[Doc] Add doc for Auto-Device Plugin 2021.4 (#5982)

* [Doc] Add doc for Auto-Device Plugin 2021.4 (#6190) * Add doc for Auto-Device Plugin Signed-off-by: Zhengtian Xie <zhengtian.xie@intel.com> * Update doc for auto-device plugin Signed-off-by: Zhengtian Xie <zhengtian.xie@intel.com> * Update auto-device plugin doc * Add openvino_docs_IE_DG_supported_plugins_AUTO into web page Signed-off-by: Zhengtian Xie <zhengtian.xie@intel.com> * Update AUTO.md Co-authored-by: Maxim Shevtsov <maxim.y.shevtsov@intel.com>
2021-08-13 19:23:44 +08:00 · 2021-08-13 19:23:44 +08:00 · 79290a7dc0
commit 79290a7dc0
parent d1e5e848b4
9 changed files with 212 additions and 1 deletions
--- a/docs/IE_DG/supported_plugins/AUTO.md
+++ b/docs/IE_DG/supported_plugins/AUTO.md
@ -0,0 +1,128 @@
+# Auto-Device Plugin {#openvino_docs_IE_DG_supported_plugins_AUTO}
+
+## Auto-Device Plugin Execution
+
+Auto-device is a new special "virtual" or "proxy" device in the OpenVINO™ toolkit. 
+
+Use "AUTO" as the device name to delegate selection of an actual accelerator to OpenVINO. 

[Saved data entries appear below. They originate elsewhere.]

(** The retry reads two more and commits. *)
Definition w_read7 : world := after (xact_begin 1000) w_read2.
Definition w_read8 : world := after (read_all 1000 1 [3; 2; 2] None) w_read7.
Definition w_read9 : world := after (xact_commit 1000) w_read8.

Lemma pipe_reads_consumed_witness :
  exists h' L', pipe_at_rest 1 3000 4000 [Byte.x68] h' L' 64 w_read9.
Proof.
  assert (read_all 1000 1 [3; 2; 2] None w_read7 =
    Ret [[Byte.x61; Byte.x62; Byte.x63]; [Byte.x64; Byte.x65]; [Byte.x66; Byte.x67]] w_read8) as E by runs_to w_read8.
  destruct (pipe_reads_consumed mem_grants 1000 1 3000 4000 read_stream 0 0 64 [3; 2; 2] None w_read2 w_read7
    [[Byte.x61; Byte.x62; Byte.x63]; [Byte.x64; Byte.x65]; [Byte.x66; Byte.x67]] w_read8 w_read9)
    as [_ H].
  - apply idle_at_idle; [done|run_eq].
  - apply pipe_check_rest. run_eq.
  - runs_to w_read7.
  - simpl. unfold read_ok. repeat case_decide; simpl; lia.
  - simpl. lia.
  - exact E.
  - runs_to w_read9.
  - exact H.
Defined.

(** ** The secondary queue

    A buffer of 8 bytes whose primary queue ends at 5: a read of 3 bytes does not fit
    after it and goes to the secondary queue, and a read of one that follows goes
    to the primary one. The retry finds the one byte before the three. *)

Definition order_bytes : list byte :=
  [Byte.x61; Byte.x62; Byte.x63; Byte.x64; Byte.x65; Byte.x66; Byte.x67; Byte.x68; Byte.x69].
Definition order_reads : list Z := [1; 3; 1].
Definition attempt (ns : list Z) : M world unit :=
  read_all 1000 1 ns None ;;; txc_tx_abort_transaction (A := unit) 1000 TXC_ABORTREASON_USERRETRY.

(** The pipe, after a transaction that read 5 bytes, restarted, and then read 4 of
    them and committed; and the begin of the next. *)
Definition w_order0 : world :=
  put_circular 4000 (CircularBuffer 0 ∅ 8 0 0 0 0 0 0 0 0 TXC_BUFFER_STATE_NON_SPECULATIVE)
    (after (x_write_pipe 0 2 order_bytes None) w_read1).
Definition w_order1 : world := after (attempt [5]) (after (xact_begin 1000) w_order0).
Definition w_order2 : world :=
  after (read_all 1000 1 [4] None) (after (xact_rollback 1000 TXC_ABORTREASON_USERRETRY) w_order1).
Definition w_order3 : world := after (xact_begin 1000) (after (xact_commit 1000) w_order2).
Definition w_order4 : world := after (attempt order_reads) w_order3.
Definition w_order5 : world := after (xact_rollback 1000 TXC_ABORTREASON_USERRETRY) w_order4.
Definition kernel_call (c : call) (k : kstate) : answer * kstate :=
  match c with
  | CRead fd nbyte => kernel_answer bytes_answer (call_result (sys_read fd nbyte) k)
  | CWriteSeq fd buf | CWriteSave fd buf | CWriteIgnore fd buf | CWritePipe fd buf =>
      kernel_answer ANum (call_result (sys_write fd buf) k)
  | CLseek fd offset whence => kernel_answer ANum (call_result (sys_lseek fd offset whence) k)
  | CFsync fd => kernel_answer ANum (call_result (sys_fsync fd) k)
  | CFdatasync fd => kernel_answer ANum (call_result (sys_fdatasync fd) k)
  | CSendmsg fd m flags => kernel_answer ANum (call_result (sys_sendmsg fd m flags) k)
  (* the calls return 0 whatever the system call returns *)
  | CUnlink path => (ANum 0, (call_result (sys_unlink path) k).2)
  | CRename oldpath newpath => (ANum 0, (call_result (sys_rename oldpath newpath) k).2)
  | COpen path flags mode => kernel_answer ANum (then_stat path (call_result (sys_open path (Z.lor O_RDWR flags) mode) k))
  | CCreate path mode => kernel_answer ANum (then_stat path (call_result (sys_open path creation_flags mode) k))
  | CClose fd => kernel_answer (fun ret => ANum (if neg ret then ret else 0)) (call_result (sys_close fd) k)
  | CPipe => kernel_answer (fun r => AFds (if neg r.1 then r.1 else 0) r.2) (call_result sys_pipe k)
  (* for [SOCK_STREAM] there is no system call *)
  | CSocket domain type protocol =>
      if bool_decide (type = SOCK_STREAM) then (ANum (-1), k)
      else kernel_answer ANum (call_result (sys_socket domain type protocol) k)
  end.

Fixpoint kernel_program (cs : list (call * option Z)) (k : kstate) : list answer * kstate :=
  match cs with
  | [] => ([], k)
  | (c, _) :: cs' =>
      let '(a, k1) := kernel_call c k in
      let '(rest, k2) := kernel_program cs' k1 in (a :: rest, k2)
  end.

(** ** One call *)

(** What the library does for itself changes neither the kernel nor the transactions. *)
Definition own_work (w w' : world) : Prop := w_kernel w' = w_kernel w /\ w_txmgr w' = w_txmgr w.

#[global] Instance own_work_frame : KoaFrame own_work.
Proof.
  split; [|done..]. split; [done|]. intros w1 w2 w3 [H1 H2] [H3 H4]. split; congruence.
Qed.

Lemma store_result_own result v : m_pres own_work (store_result result v).
Proof. by destruct result. Qed.

Lemma get_errno_own : m_pres own_work get_errno.
Proof. done. Qed.

Lemma fd2koa_own fd : m_pres own_work (txc_koa_lookup_fd2koa fd).
Proof. unfold txc_koa_lookup_fd2koa, fd_get. m_pres_auto. Qed.

(** A computation that makes the system calls of [f], up to what [p] does not see of the
    result (the value of [errno]). *)
Definition makes {A B} (p : A -> B) (m : M world A) (f : kstate -> B * kstate) : Prop :=
  forall w a w', m w = Ret a w' -> f (w_kernel w) = (p a, w_kernel w') /\ w_txmgr w' = w_txmgr w.

Lemma libc_makes {A} (c : syscall kstate A) : makes id (libc c) (call_result c).
Proof. intros w a w'. unfold libc, call_result. destruct (c (w_kernel w)) as [[a' e] k]. by intros [= -> <-]. Qed.

Lemma makes_bind {A B C} (p : B -> C) (m : M world A) f (g : A -> M world B) h :
  makes id m f -> (forall a, makes p (g a) (h a)) -> makes p (m_bind m g) (fun k => let '(a, k') := f k in h a k').
Proof.
  intros Hm Hg w b w' E. m_inv E. destruct (Hm _ _ _ Hm0) as [E1 T1]. destruct (Hg _ _ _ _ E) as [E2 T2]. rewrite E1.
  split; [done|congruence].
Qed.

(** Work of its own first. *)
Lemma makes_own {A B C} (p : B -> C) (m : M world A) (g : A -> M world B) h :
  m_pres own_work m -> (forall a, makes p (g a) h) -> makes p (m_bind m g) h.
Proof.
  intros Hm Hg w b w' E. m_inv E. destruct (m_pres_run _ _ _ _ _ Hm Hm0) as [H1 H2]. destruct (Hg _ _ _ _ E) as [E2 T2].
  rewrite H1 in E2. split; [done|congruence].
Qed.
(* ===== verification/Atomic.v ===== *)
(** * A transaction on a file is all or nothing

    [Undo] is about one attempt. Here a block of calls on a file is run as the TM library
    runs it: attempt after attempt, each aborted one rolled back and the block started
    again, with other threads at work in between, until one returns and commits, or the
    application gives up. *)

From S2P Require Import Prelude Dll Pool HashTable Buffer Actions World MemFs Tx Sentinel Views Koa XFile XDir XPipe System Frames KoaFrames Undo Isolation.

Section atomic.
Context {PF : Platform} (realloc_grants : forall n, realloc_ok n = true).
Context (fd : Z) {RF : RegularFile fd} (txd : Z).
Implicit Types (w : world) (v : list byte * Z).

(** The block: calls, and then perhaps an abort of the application's. *)
Definition block (ops : list fop) (abort : option txc_tx_abortreason_t) : M world unit :=
  m_iter (run_fop fd txd) ops ;;;
  match abort with Some reason => txc_tx_abort_transaction txd reason | None => m_ret tt end.

(** What other threads do: anything but to this thread's descriptor. Between two attempts
    they may change the file, which stays a file; between an abort and the end of its
    rollback, which waits for the sentinels to be released, they leave it alone. *)
Definition others w w' : Prop := txds (w_txmgr w') !! txd = txds (w_txmgr w) !! txd /\ is_Some (fv fd w').
Definition others_apart w w' : Prop := txds (w_txmgr w') !! txd = txds (w_txmgr w) !! txd /\ fv fd w' = fv fd w.

(** From the start of an attempt to the start of a later one, with the calls made where
    they are right. *)
Inductive attempts (ops : list fop) (abort : option txc_tx_abortreason_t) : world -> world -> Prop :=
  | attempts_here w : attempts ops abort w w
  | attempts_next w r w1 w1' w2 w3 w' :
      fops_ok fd txd ops w -> block ops abort w = Abort r w1 -> r <> TXC_ABORTREASON_USERABORT ->
      others_apart w1 w1' -> xact_rollback txd r w1' = Ret tt w2 -> others w2 w3 ->
      attempts ops abort w3 w' -> attempts ops abort w w'.

(** ** The commit side of the calls

    The calls register nothing to be done at commit but the sentinel manager's action. *)

Definition commits_nothing (n : Z) w : Prop := exists k, registered CommitSide txd k [] n w.

Definition same_commit w w' : Prop :=
  aview CommitSide txd w' = aview CommitSide txd w /\ (ready CommitSide txd w -> ready CommitSide txd w').

#[global] Instance same_commit_preorder : PreOrder same_commit.
Proof. split; [done|]. intros w1 w2 w3 [H1 H2] [H3 H4]. split; [congruence|auto]. Qed.

Lemma same_side_commit {A} (m : M world A) : m_pres (same_side CommitSide txd) m -> m_pres same_commit m.
Proof. apply m_pres_weaken. by intros w w' (_ & H). Qed.

Lemma libc_commit {A} (c : syscall kstate A) : m_pres same_commit (libc c).
Proof. by apply libc_pres. Qed.

Lemma commits_same n w w' : commits_nothing n w -> same_commit w w' -> commits_nothing n w'.
Proof.
  intros (k & [(la & Ha & Hrest) _ Hr]) [Hs Hr']. exists (w_kernel w'). split; [|done|by apply Hr']. exists la. by rewrite Hs.
Qed.

Lemma commits_mono n m w : commits_nothing n w -> n <= m -> commits_nothing m w.
Proof. intros (k & H) Hn. exists k. by eapply registered_mono. Qed.

Definition some_commits w : Prop := exists n, commits_nothing n w.

Lemma commits_pres {A} (m : M world A) n : m_pres same_commit m -> m_hoare (commits_nothing n) m (fun _ => commits_nothing n) some_commits.
Proof.
  intros Hm w Hw. specialize (Hm w). destruct (m w); try done; [|exists n]; by eapply commits_same.
Qed.

Ltac commit_auto :=
  repeat first [solve [apply libc_commit] | solve [apply same_side_commit; m_pres_auto] | m_pres_step].

(** A call made with [acquire_fd]. *)
Lemma acquired_commits {A} result (f : option Z -> M world (A * Z)) n :
  txd <> 0 -> n < 2 ^ 29 -> (forall acq, m_pres same_commit (f acq)) ->
  m_hoare (commits_nothing n) (finish result (m_bind (acquire_fd txd fd TXC_SENTINEL_ACQUIREONRETRY) f))
    (fun _ => commits_nothing (n + 1)) some_commits.
Proof.
  intros H0 Hn Hf. unfold finish. apply m_hoare_assoc. eapply m_hoare_bind.
  - intros w (k & Hw). pose proof (acquire_fd_reg realloc_grants CommitSide txd fd TXC_SENTINEL_ACQUIREONRETRY n Hn k [] w Hw) as Ha.
    destruct (acquire_fd _ _ _ w) as [acq w'|r w'| | | |]; try done; [exact (ex_intro (fun k => registered _ _ k _ _ _) k Ha)|].
    destruct Ha as [m Ha]. by exists m, k.
  - intros acq. apply commits_pres. apply m_pres_bind; [typeclasses eauto|apply Hf|intros [a e]]. commit_auto.
Qed.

+With the 2021.4 release, Auto-device internally recognizes and selects devices from CPU, 
+integrated GPU and discrete Intel GPUs (when available) depending on the device capabilities and the characteristic of CNN models, 
+for example, precisions. Then Auto-device assigns inference requests to the selected device.
+
+From the application point of view, this is just another device that handles all accelerators in full system. 
+
+With the 2021.4 release, Auto-device setup is done in three major steps:
+* Step 1: Configure each device as usual (for example, via the conventional <code>SetConfig</code> method)
+* Step 2: Load a network to the Auto-device plugin. This is the only change needed in your application
+* Step 3: Just like with any other executable network (resulted from <code>LoadNetwork</code>), create as many requests as needed to saturate the devices. 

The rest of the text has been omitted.